Well, the real estate market was on fire. Skyscrapers were popping up everywhere in Houston, and my practice centered on the acquisition, construction, and leasing of downtown properties. It was mostly transactional work, but it was great experience. But, when the market crashed, around 1987 or 1988, that rocket ship came down. It was bad for everyone. Projects going into foreclosure, companies were filing for bankruptcy, the city was filled with see-through buildings. Unfortunately, that’s where I gained most of my experience. In a climate like that, there’s a lot of infighting. Everyone was trying to minimize losses. I don’t know if anyone did, but it certainly thrust my practice more into litigation and away from the transactional world, and I found that to be a little more suited to my skill set than transactional work. I just seemed to fit well in a courtroom.
What led you to start your own practice?
I’d handled a lot of different types of cases—complex litigation, from securities to serious personal injury—but my real passion was real estate and construction, and I wanted to focus on that area. I also felt like there weren’t that many attorneys in Houston that really understood the construction and engineering practice. So, I talked to Brian Bosien. He and I had been clerks and associates together at the same firm, so we’d been practicing law together every day of our lives since we were licensed. We wanted the same things, believed the same things. So, in October of 1989, we decided to start our own practice and were joined by Marc Young. Now, we have 50-plus attorneys.
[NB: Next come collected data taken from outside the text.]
(** X8.  A frame consumes at most one waypoint.  In a frame that does not
    activate pathfinding the path is left as it is and the waypoint index
    stays or moves on by one, never back; it moves only while pathfinding
    is on.  In the frame that activates pathfinding the index ends at 0
    or 1. *)
Theorem waypoint_index_progress (M : JS.MathFns) (inp : FrameInput)
    (s : AgentState) :
  let s' := useFrame M inp s in
  (pathfindingTrigger inp s = false ->
   currentPath s' = currentPath s
   /\ (currentPathIndex s' = currentPathIndex s
       \/ currentPathIndex s' = S (currentPathIndex s))
   /\ (pathfindingMode s = false ->
       currentPathIndex s' = currentPathIndex s))
  /\ (pathfindingTrigger inp s = true -> (currentPathIndex s' <= 1)%nat).
Proof.
  cbv zeta.
  destruct (useFrame_path M inp s) as (P1 & P2 & P3 & _).
  cbv zeta in P1, P2, P3.
  destruct (afterActivation_path inp s)
    as [(T & A1 & A2 & A3)|(T & A1 & A2 & A3)]; cbv zeta in A1, A2, A3;
    rewrite T; (split; [|intro Ht]); try discriminate.
  - rewrite A2 in P2. lia.
  - intros _. rewrite P1, A3. split; [reflexivity|].
    rewrite A2 in P2. split; [exact P2|].
    intro Hoff. rewrite Hoff in A1. destruct (P3 A1) as [_ E].
    rewrite E. exact A2.
Qed.

(** An instance: a frame of the agent at its mount, which has no path. *)
Lemma waypoint_index_progress_witness :
  pathfindingTrigger (Examples.idleNoTarget 0) initialState = false
  /\ currentPathIndex (useFrame Approx.math (Examples.idleNoTarget 0)
                         initialState) = 0%nat.
Proof.
  split; [reflexivity|].
  exact (proj2 (proj2 (proj1 (waypoint_index_progress Approx.math
           (Examples.idleNoTarget 0) initialState) eq_refl)) eq_refl).
Defined.

(** X9.  A step of travel is a step straight towards the current
    waypoint.  Where [Math.sqrt] returns the distance [d > 0] to the
    waypoint (a number whose square is the squared distance), the frame
    moves the agent along the line to the waypoint by the fraction
    [v * delta / d] of the way, [v] being the velocity [updateMovement]
    has just set: the length of the step is [v * delta], the height is
    untouched, and the heading is set to face the waypoint from the new
    position.  A collision test comes after and does not move the
    agent. *)
Theorem travel_step_towards_waypoint (M : JS.MathFns) (inp : FrameInput)
    (a : ActionType) (s : AgentState) :
  let wp := nth (currentPathIndex s) (currentPath s) (0, 0) in
  let dx := fst wp - x (position s) in
  let dz := snd wp - z (position s) in
  let d := JS.sqrt M (dx * dx + dz * dz) in
  let v := velocity (updateMovement (delta inp)
                       (flipCommand (useRearView s) a) s) in
  let s' := moveAlongPath M inp a s in
  0 < d -> d * d == dx * dx + dz * dz ->
  x (position s') - x (position s) == dx * (v * delta inp / d)
  /\ z (position s') - z (position s) == dz * (v * delta inp / d)
  /\ y (position s') = y (position s)
  /\ (x (position s') - x (position s)) * (x (position s') - x (position s))
     + (z (position s') - z (position s)) * (z (position s') - z (position s))
     == (v * delta inp) * (v * delta inp)
  /\ rotation_y s' = calculateAngleToWaypoint M (position s') wp.
Proof.
  intros wp dx dz d v s' Hd Hd2.
  assert (Hpos : position s'
                 = mkVector3 (x (position s) + dx / d * v * delta inp)
                     (y (position s))
                     (z (position s) + dz / d * v * delta inp)
                 /\ rotation_y s' = calculateAngleToWaypoint M (position s') wp).
  { unfold s', moveAlongPath. cbv zeta.
    match goal with
    | |- context [pathfindingCollision M ?t] =>
        destruct (FrameFacts.pathfindingCollision_keeps M t) as (K1 & K2 & _);
        cbv zeta in K1, K2; rewrite K1, K2; clear K1 K2
    end.
    st_simpl. fold wp. fold dx. fold dz. fold d.
    assert (E : JS.gtb d 0 = true) by (apply JSFacts.gtb_true; exact Hd).
    rewrite E. st_simpl. split; reflexivity. }
  destruct Hpos as [Hpos Hrot]. rewrite Hpos. cbn [x y z].
  set (k := v * delta inp / d).
  assert (Hk : d * k == v * delta inp) by (unfold k; field; lra).
  assert (Ex : x (position s) + dx / d * v * delta inp - x (position s)
               == dx * k) by (unfold k; field; lra).
  assert (Ez : z (position s) + dz / d * v * delta inp - z (position s)
               == dz * k) by (unfold k; field; lra).
  split; [exact Ex|]. split; [exact Ez|]. split; [reflexivity|].
  split; [|rewrite <- Hpos; exact Hrot].
  rewrite Ex, Ez.
  setoid_replace (dx * k * (dx * k) + dz * k * (dz * k))
    with ((dx * dx + dz * dz) * (k * k)) by ring.
  rewrite <- Hd2.
  setoid_replace (d * d * (k * k)) with ((d * k) * (d * k)) by ring.
  rewrite Hk. reflexivity.
Qed.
Is it a misnomer to say you focus on construction and engineering law?
A bit, because construction and engineering companies have the same needs as all corporations: lawyers to help them with employment issues, corporate issues, insurance issues, bankruptcy issues. So, when we represent one of those companies, we handle all those issues. We like to say we’re vertically integrated in the construction practice; we can do anything that a construction company needs handled by a law firm.
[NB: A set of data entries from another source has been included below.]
(** [number ::= [digitpart] "." digitpart | digitpart ["."]]:
    the digits without the point, and how many follow the point. *)
Definition number (cs : list ascii) : option (list Z * Z * list ascii) :=
  match digitpart 10 cs with
  | Some (ip, "."%char :: rest) =>
      match digitpart 10 rest with
      | Some (fp, rest') => Some (ip ++ fp, Z.of_nat (List.length fp), rest')
      | None => Some (ip, 0, rest)
      end
  | Some (ip, rest) => Some (ip, 0, rest)
  | None =>
      match cs with
      | "."%char :: rest =>
          match digitpart 10 rest with
          | Some (fp, rest') => Some (fp, Z.of_nat (List.length fp), rest')
          | None => None
          end
      | _ => None
      end
  end.

(** [float(s)]: a signed decimal number with optional exponent, or
    [inf], [infinity], [nan] in any letter case. *)
Definition float (s : string) : result PrimFloat.float :=
  let '(neg, cs) := take_sign (strip (list_ascii_of_string s)) in
  let word := string_of_list_ascii (map lower cs) in
  if (String.eqb word "inf" || String.eqb word "infinity")%string then
    Ok (if neg then neg_infinity else infinity)
  else if String.eqb word "nan" then Ok nan
  else
    match number cs with
    | Some (ds, nfrac, rest) =>
        match exponent rest with
        | Some (e, []) =>
            Ok (SF2Prim (decimal_to_SF neg (of_digits 10 ds) (e - nfrac)))
        | _ => Raise ValueError
        end
    | None => Raise ValueError
    end.

(** [int(x)] for a float [x]: truncation towards zero. *)
Definition int_of_float (x : PrimFloat.float) : result Z :=
  match Prim2SF x with
  | S754_zero _ => Ok 0
  | S754_infinity _ => Raise OverflowError
  | S754_nan => Raise ValueError
  | S754_finite s m e =>
      let a := Z.shiftl (Z.pos m) e in Ok (if s then - a else a)
  end.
Do you enjoy it as much as you thought you would?
It’s hard to say, in the middle of a dispute, that you enjoy anything. It’s a grind, and there’s always a degree of pressure on you. It’s when the job comes to an end and you’ve been successful that you enjoy it. I once pursued a large claim on behalf of a contractor. It was highly contested, with really good lawyers on the other side, but my client was successful. That was enough for me, but then the client gave me a pizza oven—the kind you see in Carrabba’s Italian Grill. One of the client’s top executives had a pizza oven, and when he told me about it during the course of the dispute, I expressed some interest. Then, at the end of the case, one showed up at my house, sometime around Christmas. That’s one of the nicest things a client’s ever done for me; it’s very humbling to receive such a nice gift.
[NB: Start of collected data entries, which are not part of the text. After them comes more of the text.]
(** The timer decides: an attempt times out exactly when the server does not
    answer before a timer that is within [maxSafeTimeout]. *)
Lemma timeout_fires (a : Ky.Attempt) (o : Ky.KyOptions) :
  Ky.function_ o a = Throw Ky.TimeoutError
  <-> Num.gt (Ky.timeout_ms o) Ky.maxSafeTimeout = false
      /\ Num.lt (Ky.latency a) (Ky.timeout_ms o) = false.
Proof.
  unfold Ky.function_, Ky.timeout.
  destruct (Num.gt (Ky.timeout_ms o) Ky.maxSafeTimeout).
  - split; [discriminate | intros [E _]; discriminate E].
  - destruct (Num.lt (Ky.latency a) (Ky.timeout_ms o)).
    + split; [|intros [_ E]; discriminate E].
      destruct (Ky.answer a) as [response|cause]; [|discriminate].
      destruct (negb (Ky.ok response) && Ky.throwHttpErrors o); discriminate.
    + split; [intros _; split; reflexivity | reflexivity].
Qed.

(** One step of the loop when the delay computation rethrows. *)
Lemma retry_rethrows (o : Ky.KyOptions) (request : Ky.Request) (n : nat)
    (a : Ky.Attempt) (rest : list Ky.Attempt) (error thrown : Ky.KyError) :
  Ky.function_ o a = Throw error ->
  snd (Ky._calculateRetryDelay (Ky.retry o) (Ky.clock a) n error) = Throw thrown ->
  Ky._retry o request n (a :: rest) =
    {| Ky.result := Some (Throw thrown);
       Ky.events := Ky.attempt_events o request;
       Ky.remaining := rest |}.
Proof.
  intros Hf Hc. cbn [Ky._retry]. rewrite Hf.
  destruct (Ky._calculateRetryDelay (Ky.retry o) (Ky.clock a) n error) as [count c].
  simpl in Hc. now subst c.
Qed.

(** The delay computation on a 413 whose response gives no usable hint. *)
Lemma calculateRetryDelay_413 (r : Ky.RetryOptions) (now : number) (n : nat)
    (response : Ky.Response) :
  Ky.status response = 413 ->
  Ky.retryAfterHeader response = None
  \/ Ky.retryAfterHeader response = Some EmptyString
  \/ 413 ∉ Ky.afterStatusCodes r ->
  snd (Ky._calculateRetryDelay r now n (Ky.HTTPError response))
  = Throw (Ky.HTTPError response).
Proof.
  intros Hs Hhint. unfold Ky._calculateRetryDelay; simpl.
  destruct (Num.gt _ _); simpl; [reflexivity|].
  destruct (Ky.includes (Ky.statusCodes r) (Ky.status response)); simpl; [|reflexivity].
  rewrite Hs.
  destruct Hhint as [-> | [-> | Hnot]].
  - reflexivity.
  - reflexivity.
  - unfold Ky.includes. rewrite (bool_decide_eq_false_2 _ Hnot).
    now rewrite andb_false_r.
Qed.

End RetryFacts.

(** C1 (as amended). A 413 failure whose response carries no non-empty
    Retry-After, RateLimit-Reset, X-RateLimit-Reset or X-Rate-Limit-Reset
    header, or met under a configuration whose afterStatusCodes leave 413
    out, is never retried: whatever the limit, the retryable statuses, the
    backoff and the counter are, the delay computation rethrows the failure
    and the loop hands it to the caller after that one fetch. *)
Theorem payload_too_large_without_hint_is_not_retried `{Runtime}
    (o : Ky.KyOptions) (request : Ky.Request) (a : Ky.Attempt)
    (rest : list Ky.Attempt) (response : Ky.Response) (n : nat) :
  Ky.function_ o a = Throw (Ky.HTTPError response) ->
  Ky.status response = 413 ->
  Ky.retryAfterHeader response = None
  \/ Ky.retryAfterHeader response = Some EmptyString
  \/ 413 ∉ Ky.afterStatusCodes (Ky.retry o) ->
  snd (Ky._calculateRetryDelay (Ky.retry o) (Ky.clock a) n (Ky.HTTPError response))
  = Throw (Ky.HTTPError response)
  /\ Ky._retry o request n (a :: rest) =
       {| Ky.result := Some (Throw (Ky.HTTPError response));
          Ky.events := [Ky.EvFetch request (Ky.timeout_ms o)];
          Ky.remaining := rest |}.
Proof.
  intros Hf Hs Hhint.
  assert (Hc := calculateRetryDelay_413 (Ky.retry o) (Ky.clock a) n response Hs Hhint).
  split; [exact Hc|].
  rewrite <- (attempt_fetched o request a _ Hf) by discriminate.
  now apply retry_rethrows with (error := Ky.HTTPError response).
Qed.

Lemma payload_too_large_without_hint_witness :
  snd (Ky._calculateRetryDelay (H := Sample.runtime)
         (Ky.retry (Ky.constructor Sample.get)) (Ky.clock (Sample.answering Sample.too_large))
         0 (Ky.HTTPError Sample.too_large))
  = Throw (Ky.HTTPError Sample.too_large)
  /\ Ky._retry (H := Sample.runtime) (Ky.constructor Sample.get)
       (Ky.request_of "https://api.spiget.org/v2/status" Sample.get) 0
       [Sample.answering Sample.too_large; Sample.answering Sample.ok_empty] =
       {| Ky.result := Some (Throw (Ky.HTTPError Sample.too_large));
          Ky.events :=
            [Ky.EvFetch (Ky.request_of "https://api.spiget.org/v2/status" Sample.get)
               (Ky.timeout_ms (Ky.constructor Sample.get))];
          Ky.remaining := [Sample.answering Sample.ok_empty] |}.
Proof.
  apply (payload_too_large_without_hint_is_not_retried (H := Sample.runtime)).
  - vm_compute. reflexivity.
  - reflexivity.
  - left. vm_compute. reflexivity.
Defined.

(** C1, as stated, fails: under the default configuration a 413 whose
    response carries [Retry-After: 2] is retried. The delay computation
    returns 2000 ms instead of rethrowing, and the request is fetched a second
    time, whose answer the caller receives. *)
Lemma payload_too_large_with_retry_after_is_retried :
  Ky.status Sample.too_large_hinted = 413
  /\ snd (Ky._calculateRetryDelay (H := Sample.runtime) Ky.defaultRetryOptions
            Sample.now 0 (Ky.HTTPError Sample.too_large_hinted))
     = Return (Num.of_Z 2000)
  /\ Ky.create (H := Sample.runtime) "https://api.spiget.org/v2/status" Sample.get
       [Sample.answering Sample.too_large_hinted; Sample.answering Sample.ok_empty] =
       {| Ky.result := Some (Return Sample.ok_empty);
          Ky.events :=
            [Ky.EvFetch (Ky.request_of "https://api.spiget.org/v2/status" Sample.get)
               (Num.of_Z 10000);
             Ky.EvDelay (Num.of_Z 2000);
             Ky.EvFetch (Ky.request_of "https://api.spiget.org/v2/status" Sample.get)
               (Num.of_Z 10000)];
          Ky.remaining := [] |}.
Proof. repeat split; vm_compute; reflexivity. Qed.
Are there any challenges to your area of law?
Lawyers. In building a firm, you want to establish a reputation, and that reputation will be based on the quality of your personnel. So, retaining young lawyers is important. The best ones are the ones who clerk with us and stay with us and will take over this firm someday. The challenge is to have the people in place who share our vision and commitment to the practice. Fortunately, some of the best lawyers I’ve ever practiced around are the ones I practice around today. They’re a heck of a lot smarter than I am.
Do you have any final words of wisdom for aspiring construction attorneys?
The strategy is pretty simple: we’re a service business. Lawyers sometimes think of themselves as something different, but we’re not. More importantly, to perform well, you have to be prepared and respond. You can’t substitute anything for hard work; whether you’re in negotiations or litigation, you have to spend the time required to understand the project, know the file. It’s a 24-7, 365-day-a-year business. Finally, when you first get a case, don’t prepare it like you’re going to settle; prepare it like you’re going to trial.